A Standard Attempts to Cut Through Thicket of Neural Network Hardware

After an artificial neural network has been trained on enormous amounts of data but before it can be installed in an autonomous car to navigate a stretch of highway it may have never taken before, companies need to translate it. The neural network assumes a new file format so that the car’s computer can figure out what it has been taught.

Software engineers educate these algorithms using tools like Amazon’s MxNet and Google’s TensorFlow. Every software framework exports data in a different format, forcing companies like Qualcomm and Intel to build software programs that import the actual algorithm into their computer processors. That is a huge task, since every processor needs a separate importer for every software tool it supports.

But that could change with a new standard that represents the data used by neural networks in a common format. The Khronos Group recently released such a standard in an effort to cut through the growing thicket of software tools and computer chips for deep learning. Once it is officially finished, the standard could give engineers more freedom to choose suppliers.

“Any successful standard enables two different communities to communicate effectively,” said Neil Trevett, president of the Khronos Group, the industry group that released a provisional version of the Neural Network Exchange Format (NNEF) last month. “This standard allows neural network authors to talk to inferencing hardware through a single, agreed upon file format.”

The standard was made to resolve the fragmentation in the market for deep learning. Over the last two years, internet companies have introduced a wide range of new software frameworks, making it necessary to build many proprietary exporters and importers to the growing number of custom chips built for inferencing tasks.

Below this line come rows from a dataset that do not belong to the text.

(** * The markdown/frontmatter micro-language of AI-Chat-Generator

    A shallow embedding of the text-processing functions of the repository
    (frontmatter encoder and decoder, body segmenters, block renderers,
    checklist toggle, filename predicate, frontmatter update tool) and the
    properties the specification states about them.

    JavaScript strings are sequences of UTF-16 code units; a string is
    modelled as a [list N], one number per code unit.  Regular expressions
    of the source are translated into recursive matchers, each quoted next to
    the definition that embeds it. *)

From Stdlib Require Import String Ascii Decimal.
From stdpp Require Import base list gmap.

Local Open Scope N_scope.
Local Set Warnings "-register-all".

(** ** JavaScript strings *)

(** [js] reads an ASCII literal; the two-character escapes [\n], [\t],
    [\q] (double quote) and [\\] stand for the corresponding code units. *)
Fixpoint js (s : string) : list N :=
  match s with
  | EmptyString => []
  | String a s' =>
      if Ascii.eqb a "\"%char then
        match s' with
        | String b s'' =>
            (if Ascii.eqb b "n"%char then 10
             else if Ascii.eqb b "t"%char then 9
             else if Ascii.eqb b "q"%char then 34
             else N_of_ascii b) :: js s''
        | EmptyString => [92]
        end
      else N_of_ascii a :: js s'
  end.

Global Arguments js : simpl never.


Definition LF : N := 10.
Definition DQUOTE : N := 34.
Definition BACKSLASH : N := 92.
(** * Kanboard JSON-RPC client: a shallow embedding of [kanboard.py]

    The development follows the source file top to bottom: the text
    helpers the client relies on ([str.split], [str.title], slicing,
    [base64.b64encode]), the JSON values that travel in requests and
    responses, the [Client] object with its constructor, the name
    resolver of [__getattr__], and the request path
    [execute] -> [_do_request] -> [_parse_response].

    A Python [str] is represented by a [string] with one character
    per code point, which covers the code points below 256; a [bytes]
    value by a [string] with one character per byte.  Letter casing is
    modelled on the ASCII range, below 128. *)

From Stdlib Require Import ZArith NArith Ascii String List Bool Lia DecimalString.
From stdpp Require Import base strings gmap list.

Local Open Scope string_scope.

#[local] Set Warnings "-register-all".

(** ** Text helpers *)

Module Str.

Definition code (c : ascii) : N := N_of_ascii c.

Definition is_lower (c : ascii) : bool := (97 <=? code c)%N && (code c <=? 122)%N.
Definition is_upper (c : ascii) : bool := (65 <=? code c)%N && (code c <=? 90)%N.
Definition is_digit (c : ascii) : bool := (48 <=? code c)%N && (code c <=? 57)%N.

(** [_PyUnicode_IsCased] on the ASCII range: the letters. *)
Definition is_cased (c : ascii) : bool := is_lower c || is_upper c.

Definition to_upper (c : ascii) : ascii :=
  if is_lower c then ascii_of_N (code c - 32) else c.

Definition to_lower (c : ascii) : ascii :=
  if is_upper c then ascii_of_N (code c + 32) else c.

(** [str.title()] on ASCII text: a character that follows a cased
    character is lower-cased, any other character is title-cased
    (upper-cased, on this range); whether the next character follows a
    cased one is decided by the character as it was in the input.
    Characters from 128 on are left as they are, which is not what
    [str.title()] does with them. *)
Fixpoint title_from (previous_is_cased : bool) (s : string) : string :=
  match s with
  | EmptyString => EmptyString
  | String c rest =>
      String (if previous_is_cased then to_lower c else to_upper c)
             (title_from (is_cased c) rest)
  end.

Definition title (s : string) : string := title_from false s.

(** [s.split(sep)] for a one-character separator: the list of the
    pieces between separators, empty pieces included, never empty. *)
Fixpoint split (sep : ascii) (s : string) : list string :=
  match s with
  | EmptyString => [EmptyString]
  | String c rest =>
      if Ascii.eqb c sep then EmptyString :: split sep rest
      else match split sep rest with
           | piece :: pieces => String c piece :: pieces
           | [] => [String c EmptyString]
           end
  end.

(** [sep.join(pieces)] for the empty separator *)
Fixpoint join (pieces : list string) : string :=
  match pieces with
  | [] => EmptyString
  | piece :: rest => piece +:+ join rest
  end.

(** [key in s] *)
Fixpoint has_substring (key s : string) : bool :=
  String.prefix key s
  || match s with
     | String _ rest => has_substring key rest
     | EmptyString => false
     end.

(** [s.endswith(suffix)] *)
Definition endswith (s suffix : string) : bool :=
  let n := String.length s in
  let k := String.length suffix in
  (k <=? n)%nat && String.eqb (substring (n - k) k s) suffix.

(** [s[:stop]], with Python's reading of a negative or oversized
    bound. *)
Definition slice_to (s : string) (stop : Z) : string :=
  let n := Z.of_nat (String.length s) in
  let stop' := if (stop <? 0)%Z then Z.max 0 (n + stop) else Z.min stop n in
  substring 0 (Z.to_nat stop') s.

End Str.

(** ** Name resolution *)

Definition DEFAULT_AUTH_HEADER : string := "Authorization".
Definition ASYNC_FUNCNAME_MARKER : string := "_async".

Definition is_async_method_name (funcname : string) : bool :=
  Str.endswith funcname ASYNC_FUNCNAME_MARKER.

Definition get_funcname_from_async_name (funcname : string) : string :=
  Str.slice_to funcname
    (Z.of_nat (String.length funcname) - Z.of_nat (String.length ASYNC_FUNCNAME_MARKER)).
(** * BLAKE2s (sys/crypto/blake2s.c): a shallow embedding and its properties

    The C functions of [blake2s.c] are embedded as Rocq functions over [Z]
    (32-bit words and bytes, with the wrap-around written out) and lists of
    bytes (memory areas).  A pointer into a buffer together with a length
    is a list; [memcpy] and [memset] are list surgery. *)

From Stdlib Require Import String Ascii ZArith List Lia Bool.
Import ListNotations.
Open Scope Z_scope.

(** ** Machine integers *)

Definition wrap32 (z : Z) : Z := z mod 2 ^ 32.

(** [size_t] is taken 32 bits wide, as on the Cortex-M targets.  Its width
    is only observable when [buflen] exceeds the buffer size. *)
Definition size_t (z : Z) : Z := z mod 2 ^ 32.

Definition u8 (z : Z) : Z := z mod 2 ^ 8.

(** The byte order of the machine the code runs on.  [load32] and [store32]
    access memory through a [uint32_t] pointer, so what they compute depends
    on it. *)
Inductive byte_order : Type := LittleEndian | BigEndian.

(** The value of a [uint32_t] object whose storage holds the given bytes. *)
Definition word_of_bytes (host : byte_order) (bs : list Z) : Z :=
  let b i := nth i bs 0 in
  match host with
  | LittleEndian => b 0%nat + 2 ^ 8 * b 1%nat + 2 ^ 16 * b 2%nat + 2 ^ 24 * b 3%nat
  | BigEndian => b 3%nat + 2 ^ 8 * b 2%nat + 2 ^ 16 * b 1%nat + 2 ^ 24 * b 0%nat
  end.

(** The storage of a [uint32_t] object holding [w]. *)
Definition bytes_of_word (host : byte_order) (w : Z) : list Z :=
  let le := [u8 w; u8 (Z.shiftr w 8); u8 (Z.shiftr w 16); u8 (Z.shiftr w 24)] in
  match host with
  | LittleEndian => le
  | BigEndian => rev le
  end.

(** ** Memory areas *)

(** [memcpy (dst + off, src, n)]: the area [dst] after the call. *)
Definition memcpy (dst : list Z) (off : nat) (src : list Z) (n : nat) : list Z :=
  firstn off dst ++ firstn n src ++ skipn (off + n) dst.

(** [memset (dst + off, c, n)]: the area [dst] after the call. *)
Definition memset (dst : list Z) (off : nat) (c : Z) (n : nat) : list Z :=
  firstn off dst ++ repeat c n ++ skipn (off + n) dst.

(** Array update [a[i] = x]. *)
Fixpoint upd (i : nat) (x : Z) (a : list Z) : list Z :=
  match a, i with
  | [], _ => []
  | _ :: a', O => x :: a'
  | y :: a', S i' => y :: upd i' x a'
  end.

Definition idx (a : list Z) (i : nat) : Z := nth i a 0.

(** ** Constants *)

(** Modelled from the spec: the constants of the header crypto/blake2s.h,
    which is not part of the sources: block size 64 bytes, max output size
    32 bytes, max key size 32 bytes, salt and personalization 8 bytes. *)
Definition BLAKE2S_BLOCKBYTES : Z := 64.
Definition BLAKE2S_OUTBYTES : Z := 32.
Definition BLAKE2S_KEYBYTES : Z := 32.
Definition BLAKE2S_SALTBYTES : Z := 8.
Definition BLAKE2S_PERSONALBYTES : Z := 8.

Definition blake2s_IV : list Z :=
  [ 0x6A09E667; 0xBB67AE85; 0x3C6EF372; 0xA54FF53A;
    0x510E527F; 0x9B05688C; 0x1F83D9AB; 0x5BE0CD19 ].

Definition blake2s_sigma : list (list nat) :=
  [ [  0;  1;  2;  3;  4;  5;  6;  7;  8;  9; 10; 11; 12; 13; 14; 15 ];
    [ 14; 10;  4;  8;  9; 15; 13;  6;  1; 12;  0;  2; 11;  7;  5;  3 ];
    [ 11;  8; 12;  0;  5;  2; 15; 13; 10; 14;  3;  6;  7;  1;  9;  4 ];
    [  7;  9;  3;  1; 13; 12; 11; 14;  2;  6;  5; 10;  4;  0; 15;  8 ];
    [  9;  0;  5;  7;  2;  4; 10; 15; 14;  1; 11; 12;  6;  8;  3; 13 ];
    [  2; 12;  6; 10;  0; 11;  8;  3;  4; 13;  7;  5; 15; 14;  1;  9 ];
    [ 12;  5;  1; 15; 14; 13;  4; 10;  0;  7;  6;  3;  9;  2;  8; 11 ];
    [ 13; 11;  7; 14; 12;  1;  3;  9;  5;  0; 15;  4;  8;  6;  2; 10 ];
    [  6; 15; 14;  9; 11;  3;  0;  8; 12;  2; 13;  7;  1;  4; 10;  5 ];
    [ 10;  2;  8;  4;  7;  6;  1;  5; 15; 11;  9; 14;  3; 12; 13;  0 ] ]%nat.
(** * KaHyPar coarsening: the heavy-edge rater and the multilevel coarsener

    A shallow embedding of [HeavyEdgeRater] (its constructor, rate,
    markAsMatched, resetMatches, thresholdNodeWeight,
    belowThresholdNodeWeight) and of [MLCoarsener] (coarsenImpl,
    simulateContractions), with the hypergraph, the sparse score map, the
    flag array, the policies and the random source they are written
    against.

    The code is stateful and may fail an assertion: an operation takes the
    state of the coarsener and of its rater and returns a result, the new
    state or the failure.  What the two classes only use (the hypergraph, the
    containers, the policies, the random source, the callbacks) is a
    parameter or a model, as said where it is declared.  The coarsener is
    taken with the rater shown, whose ratings have the three fields the
    coarsener reads. *)

From Stdlib Require Import ZArith NArith List Bool Lia Permutation.
From Stdlib Require Import Floats.PrimFloat.
Import ListNotations.

Set Implicit Arguments.
Local Open Scope N_scope.

(** ** Basic types

    The integer types of the code are declared in kahypar/definitions.h,
    which is not among the shown files.  Identifiers are unsigned machine
    integers, of a width that is a parameter here; weights, partition ids and
    cluster ids are signed ones.  The width of the weights is a parameter as
    well, and the sum of two weights is taken in it. *)

Definition HypernodeID := N.
Definition HyperedgeID := N.
Definition HypernodeWeight := Z.
Definition HyperedgeWeight := Z.
Definition PartitionID := Z.
Definition ClusterID := Z.

(** The number of bits of [HypernodeID]. *)
Class IdWidth : Type := {
  id_bits : N
}.

(** [uint_max] is [std::numeric_limits<HypernodeID>::max()]. *)
Definition uint_modulus `{IdWidth} : N := 2 ^ id_bits.
Definition uint_max `{IdWidth} : HypernodeID := uint_modulus - 1.

(** [kInvalidTarget = std::numeric_limits<HypernodeID>::max()] (ml_coarsener.h). *)
Definition kInvalidTarget `{IdWidth} : HypernodeID := uint_max.

(** Unsigned subtraction [a - 1] with its wrap-around. *)
Definition uint_pred `{IdWidth} (a : N) : N :=
  (a + uint_modulus - 1) mod uint_modulus.

(** The number of bits of [HypernodeWeight], a signed integer type, which has
    the eight bits of a [signed char] at least. *)
Class WeightWidth : Type := {
  weight_bits : N;
  weight_bits_min : 8 <= weight_bits
}.

(** [weight_max] and [weight_min] are
    [std::numeric_limits<HypernodeWeight>::max()] and [::min()]. *)
Definition weight_modulus `{WeightWidth} : Z := 2 ^ Z.of_N weight_bits.
Definition weight_max `{WeightWidth} : Z := weight_modulus / 2 - 1.
Definition weight_min `{WeightWidth} : Z := - (weight_modulus / 2).
(** * Bookshelf manager: a shallow embedding of [src/main.ts]

    The development follows the source file top to bottom: the [Book]
    record and its builder, the [Library] with its observers and its
    persisted snapshot, the two commands, and the three search strategies.

    Conventions of the embedding.
    - A JavaScript string is a [string]: a sequence of code units below 256
      (the Latin-1 slice of UTF-16).  [toLowerCase], the white space of
      [parseInt] and the escapes of [JSON.stringify] are the ECMAScript
      ones restricted to that slice.
    - A [number] that holds a year is a [Z]; the rounding of IEEE doubles
      is not represented, so the model is exact for safe integers.
    - Objects that are compared by reference only ([IObserver]) are
      represented by their reference, a [nat].
    - The browser is the record [World]: the [localStorage] map, the lines
      written with [console.error], and the calls made to the observers'
      [update] method, each in chronological order. *)

From Stdlib Require Import ZArith List Ascii String Bool Lia.
From Stdlib Require Import Decimal DecimalPos DecimalN DecimalZ.
From stdpp Require Import base decidable option list strings gmap.

Set Warnings "-register-all".

Local Open Scope Z_scope.
Local Open Scope string_scope.

(** ** Characters and strings *)

Module Char.

Definition code (c : ascii) : N := N_of_ascii c.

(** Upper-case letters of the Latin-1 range: A-Z, and U+00C0 to U+00DE
    without the multiplication sign U+00D7. *)
Definition is_upper (c : ascii) : bool :=
  let n := code c in
  ((65 <=? n) && (n <=? 90)
   || (192 <=? n) && (n <=? 222) && negb (n =? 215))%N.

(** [String.prototype.toLowerCase] on one code unit. *)
Definition toLowerCase (c : ascii) : ascii :=
  if is_upper c then ascii_of_N (code c + 32) else c.

(** The quotation mark, U+0022. *)
Definition dquote : ascii := Ascii false true false false false true false false.

(** Decimal digits. *)
Definition is_digit (c : ascii) : bool :=
  let n := code c in ((48 <=? n) && (n <=? 57))%N.

(** Hexadecimal digits, either case. *)
Definition hex_value (c : ascii) : option Z :=
  let n := code c in
  if ((48 <=? n) && (n <=? 57))%N then Some (Z.of_N n - 48)
  else if ((97 <=? n) && (n <=? 102))%N then Some (Z.of_N n - 87)
  else if ((65 <=? n) && (n <=? 70))%N then Some (Z.of_N n - 55)
  else None.

(** [StrWhiteSpaceChar]: TAB, LF, VT, FF, CR, SP and NBSP are the ones
    below 256. *)
Definition is_StrWhiteSpaceChar (c : ascii) : bool :=
  let n := code c in
  ((9 <=? n) && (n <=? 13) || (n =? 32) || (n =? 160))%N.

End Char.

Module Str.

Fixpoint toLowerCase (s : string) : string :=
  match s with
  | EmptyString => EmptyString
  | String c s' => String (Char.toLowerCase c) (toLowerCase s')
  end.

(** [startsWith q s]: [q] is a prefix of [s]. *)
Fixpoint startsWith (q s : string) : bool :=
  match q, s with
  | EmptyString, _ => true
  | String a q', String b s' => if decide (a = b) then startsWith q' s' else false
  | String _ _, EmptyString => false
  end.

(** [s.includes(q)]: [q] occurs in [s] at some index. *)
Fixpoint includes (s q : string) : bool :=
  startsWith q s
  || match s with
     | EmptyString => false
     | String _ s' => includes s' q
     end.

(** A JavaScript string is truthy unless it is empty. *)
Definition truthy (s : string) : bool :=
  match s with EmptyString => false | String _ _ => true end.

End Str.

(** ** Book Object (Builder) *)

Record Book := mkBook {
  title : string;
  author : string;
  year : Z;
  id : string;
  genre : option string;     (* [genre?: string]; [None] is [undefined] *)
}.

#[global] Instance Book_eq_dec : EqDecision Book.
Proof. solve_decision. Defined.
(** A handler either returns or throws (a [TypeError] on a property of
    [undefined]); the world is the one reached at that point. *)
Inductive Completion :=
  | Returned (w : World)
  | Threw (w : World).

Definition world_of (c : Completion) : World :=
  match c with Returned w | Threw w => w end.

(** [question.multi_answer ||
     (question.correct_answer && question.correct_answer.includes(','))]. *)
Definition isMultiAnswer (q : Question) : bool :=
  multi_answer q ||
  match correct_answer q with
  | Some s => Js.includes_comma s
  | None => false
  end.

(** [isMultiAnswer ? question.correct_answer.split(',').length : 1];
    [None] when [split] is called on a missing [correct_answer]. *)
Definition numCorrect (q : Question) : option nat :=
  if isMultiAnswer q
  then (λ s, length (Js.split_comma s)) <$> correct_answer q
  else Some 1%nat.

(** [if (w && !w.closed) w.close()] on the popup handle. *)
Definition closePopupIfOpen (w : World) : World :=
  match dragDropWindow (st w) with
  | Some p =>
      if closed p then w
      else set_st (with_dragDropWindow (Some {| closed := true |})) w
  | None => w
  end.

Definition showSummary (w : World) : World :=
  set_page (λ p, with_sections (setup_hidden p) true false p)
    (closePopupIfOpen w).

Definition displayDragDropQuestion (q : Question) (w : World) : World :=
  set_page
    (λ p, with_next_topic_hidden false
            (with_more_concept_hidden true
               (with_try_again_hidden true
                  (with_submit_hidden true
                     (with_feedback None
                        (with_choices [] (input_type p) (Some (id q)) p)))))) w.

Definition render (q : Question) : list Dom.Input :=
  (λ e, Dom.fresh_input e.1) <$> Dom.sort_entries localeCompare (choices q).

Definition displayCurrentQuestion (w : World) : Completion :=
  match conceptGroups (st w) !! currentIndex (st w) with
  | None => Returned (showSummary w)
  | Some g =>
      match question g with
      | None => Threw w
      | Some q =>
          if drag_drop q then Returned (displayDragDropQuestion q w)
          else
            match numCorrect q with
            | None => Threw w
            | Some _ =>
                Returned
                  (set_st (with_attemptNumber 1)
                     (set_page
                        (λ p, with_next_topic_hidden true
                                (with_more_concept_hidden true
                                   (with_try_again_hidden true
                                      (with_submit_hidden false
                                         (with_feedback None
                                            (with_choices (render q)
                                               (if isMultiAnswer q
                                                then Dom.Checkbox else Dom.Radio)
                                               None p)))))) w))
            end
      end
  end.

Definition nextTopic (w : World) : Completion :=
  let w1 := closePopupIfOpen w in
  let w2 := set_st (λ x, with_currentIndex (S (currentIndex x)) x) w1 in
  let w3 := set_page (with_inputs (fmap (Dom.set_disabled false))) w2 in
  if decide (length (conceptGroups (st w3)) ≤ currentIndex (st w3))%nat
  then Returned (showSummary w3)
  else displayCurrentQuestion w3.

(** The record written into [scores] for a correct resolution. *)
Definition outcome_now (x : State) (concept : string) : Outcome :=
  {| firstAttemptCorrect := bool_decide (attemptNumber x = 1);
     attempts := attemptNumber x;
     outcome_concept := concept |}.

Definition handleDragDropMessage (m : Message) (w : World) : World :=
  if decide (type m = "dragDropComplete") then
    match conceptGroups (st w) !! currentIndex (st w) with
    | None => w
    | Some currentGroup =>
        if msg_correct m then
          set_page
            (λ p, with_next_topic_hidden false
                    (with_more_concept_hidden true
                       (with_try_again_hidden true
                          (with_submit_hidden true
                             (with_choices [] (input_type p) None
                                (with_feedback (Some Success) p))))))
            (set_st (λ x, with_scores
                            (<[group_id currentGroup :=
                                 outcome_now x (concept currentGroup)]> (scores x)) x) w)
        else
          set_page
            (λ p, with_next_topic_hidden false
                    (with_choices [] (input_type p) (Some (questionId m))
                       (with_feedback (Some Warning) p)))
            (set_st (λ x, with_attemptNumber (attemptNumber x + 1) x) w)
    end
  else w.

(** [submitAnswer] up to the [fetch] call. *)
Definition submitAnswer (w : World) : World :=
  let selectedAnswers := Dom.checked_inputs (inputs (page w)) in
  if decide (length selectedAnswers = 0%nat) then alert PleaseSelectAnswer w
  else
    match conceptGroups (st w) !! currentIndex (st w) with
    | None => w
    | Some currentGroup =>
        match question currentGroup with
        | None => w
        | Some q =>
            match numCorrect q with
            | None => w
            | Some n =>
                if isMultiAnswer q && negb (length selectedAnswers =? n)%nat
                then alert (SelectExactly n) w
                else
                  send
                    {| request :=
                         Submit (sessionId (st w)) (id q)
                           (normalized_answer (inputs (page w)))
                           (attemptNumber (st w)) (group_id currentGroup);
                       capture :=
                         SubmitCapture (group_id currentGroup)
                           (concept currentGroup) |}
                    (set_page (with_inputs (fmap (Dom.set_disabled true))) w)
            end
        end
    end.

(** The [.then] callback of the submit request; [gid] and [cpt] are the id
    and the concept of the captured [currentGroup]. *)
Definition submitAnswer_then (gid cpt : string) (d : SubmitData) (w : World)
  : World :=
  if Js.truthy (submit_error d) then
    alert (ErrorAlert (default EmptyString (submit_error d))) w
  else if correct d then
    let w1 :=
      match scores (st w) !! gid with
      | Some _ => w
      | None =>
          if Js.inherited gid then w
          else
            set_st (λ x, with_scores (<[gid := outcome_now x cpt]> (scores x)) x)
              w
      end in
    set_page
      (λ p, with_next_topic_hidden false
              ((if 0 <? more_in_group d
                then with_more_concept_hidden false else (λ p', p'))
                 (with_submit_hidden true (with_feedback (Some Success) p))))
      w1
  else
    set_page
      (λ p, with_try_again_hidden false
              (with_submit_hidden true (with_feedback (Some Danger) p)))
      (set_st (with_attemptNumber (attempt d + 1)) w).

Definition submitAnswer_catch (w : World) : World := alert ErrorSubmitting w.

(** [tryAgain]. *)
Definition tryAgain (w : World) : World :=
  set_page
    (λ p, with_submit_hidden false
            (with_try_again_hidden true
               (with_feedback None
                  (with_inputs
                     (fmap (λ i, Dom.set_checked false (Dom.set_disabled false i)))
                     p)))) w.

(** [loadMoreFromConcept] up to the [fetch] call.
    [currentGroup.seen_questions || []] is the group's own array when the
    field is set and a new empty array otherwise. *)
Definition loadMoreFromConcept (w : World) : World :=
  match conceptGroups (st w) !! currentIndex (st w) with
  | None => w
  | Some currentGroup =>
      let w1 :=
        match seen_questions currentGroup with
        | Some _ => w
        | None => set_arrays (λ s, s ++ [[]]) w
        end in
      let seenQuestions :=
        default (length (arrays w)) (seen_questions currentGroup) in
      send
        {| request :=
             GroupQuestion (group_id currentGroup) (sessionId (st w))
               (Js.join_comma (default [] (arrays w1 !! seenQuestions)));
           capture :=
             MoreCapture (generation w) (currentIndex (st w)) seenQuestions |}
        w1
  end.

Nvidia leads the market for chips used in the training phase of deep learning. The firm’s graphics chips contain thousands of cores that divide and conquer these programs faster than traditional ones. The company has reinforced its market position by continuing to support all the major software frameworks for deep learning. That way, engineers can keep using Nvidia’s silicon as other software fades out of use.

There is another battle brewing over custom chips for inferencing, which include FPGAs installed in data centers to improve internet searches, GPUs embedded in vehicles to avoid obstacles, SoCs squeezed inside smartphones to enable voice recognition, and extremely efficient architectures from start-ups like Mythic and Cambricon.

Khronos began talking about the possibility of a standard to reduce the threat of fragmentation about three months before it was officially announced in October 2016. The concept came from Khronos member AImotive, an automotive start-up trying to sell an entire software stack for autonomous driving as well as the custom chips to run it.

“As the number of development frameworks expands, and the range of execution platforms grows and diversifies, the ability to freely move network topologies and weights from one environment to another is essential for innovation and freedom of supplier choice,” Marton Feher, AImotive’s head of hardware engineering, said in a statement.

Trevett said that most companies can only afford to import the most popular software frameworks. But semiconductor start-ups with custom architectures and tight budgets could be forced to sell chips with support for only a single format, running the risk of losing customers that shift to other frameworks with different capabilities.

Khronos faces competition from another format called the Open Neural Network Exchange (ONNX), which makes it easier for software engineers to transfer algorithms between PyTorch and Caffe. In September, Facebook and Microsoft partnered with Amazon to release the open source standard, which is also supported by companies like Qualcomm and Intel, among others.

Facebook’s format differs from the Khronos Group’s standard, which is exclusively focused on porting algorithms to computer chips, not the interchange between training frameworks. Both formats work roughly the same way, converting the interconnected nodes and weights stored inside a neural network into a computational graph.

Unlike ONNX, the NNEF format supports compound operations, which can be used to improve the efficiency of chips running inference tasks. Khronos built its standard more for hardware companies, which is why it’s strange that Nvidia extended its proprietary inference engine to support ONNX – but not NNEF.

Trevett, who also works as Nvidia’s mobile ecosystem vice president, said in an interview that the graphics chipmaker has been trying to create something like NNEF to offer its automotive customers. But he believes that Nvidia will support NNEF in the future: “We haven’t made a decision either way but personally I think it will happen.”

Khronos plans to continue working with its members to improve the standard, which could be finished in three to six months. Trevett said that Khronos wants to work with other firms to extend the standard to other software frameworks like Chainer and Torch. “The value is not the file format, the value is in agreeing to all use the same one,” he said.

Until other companies support it, the standard will works with OpenVX, an inference engine that Khronos originally built for accelerating computer vision algorithms. The industry group recently released a syntax parser and validator as well as example exporters for TensorFlow and Caffe, two of the most popular software frameworks for deep learning.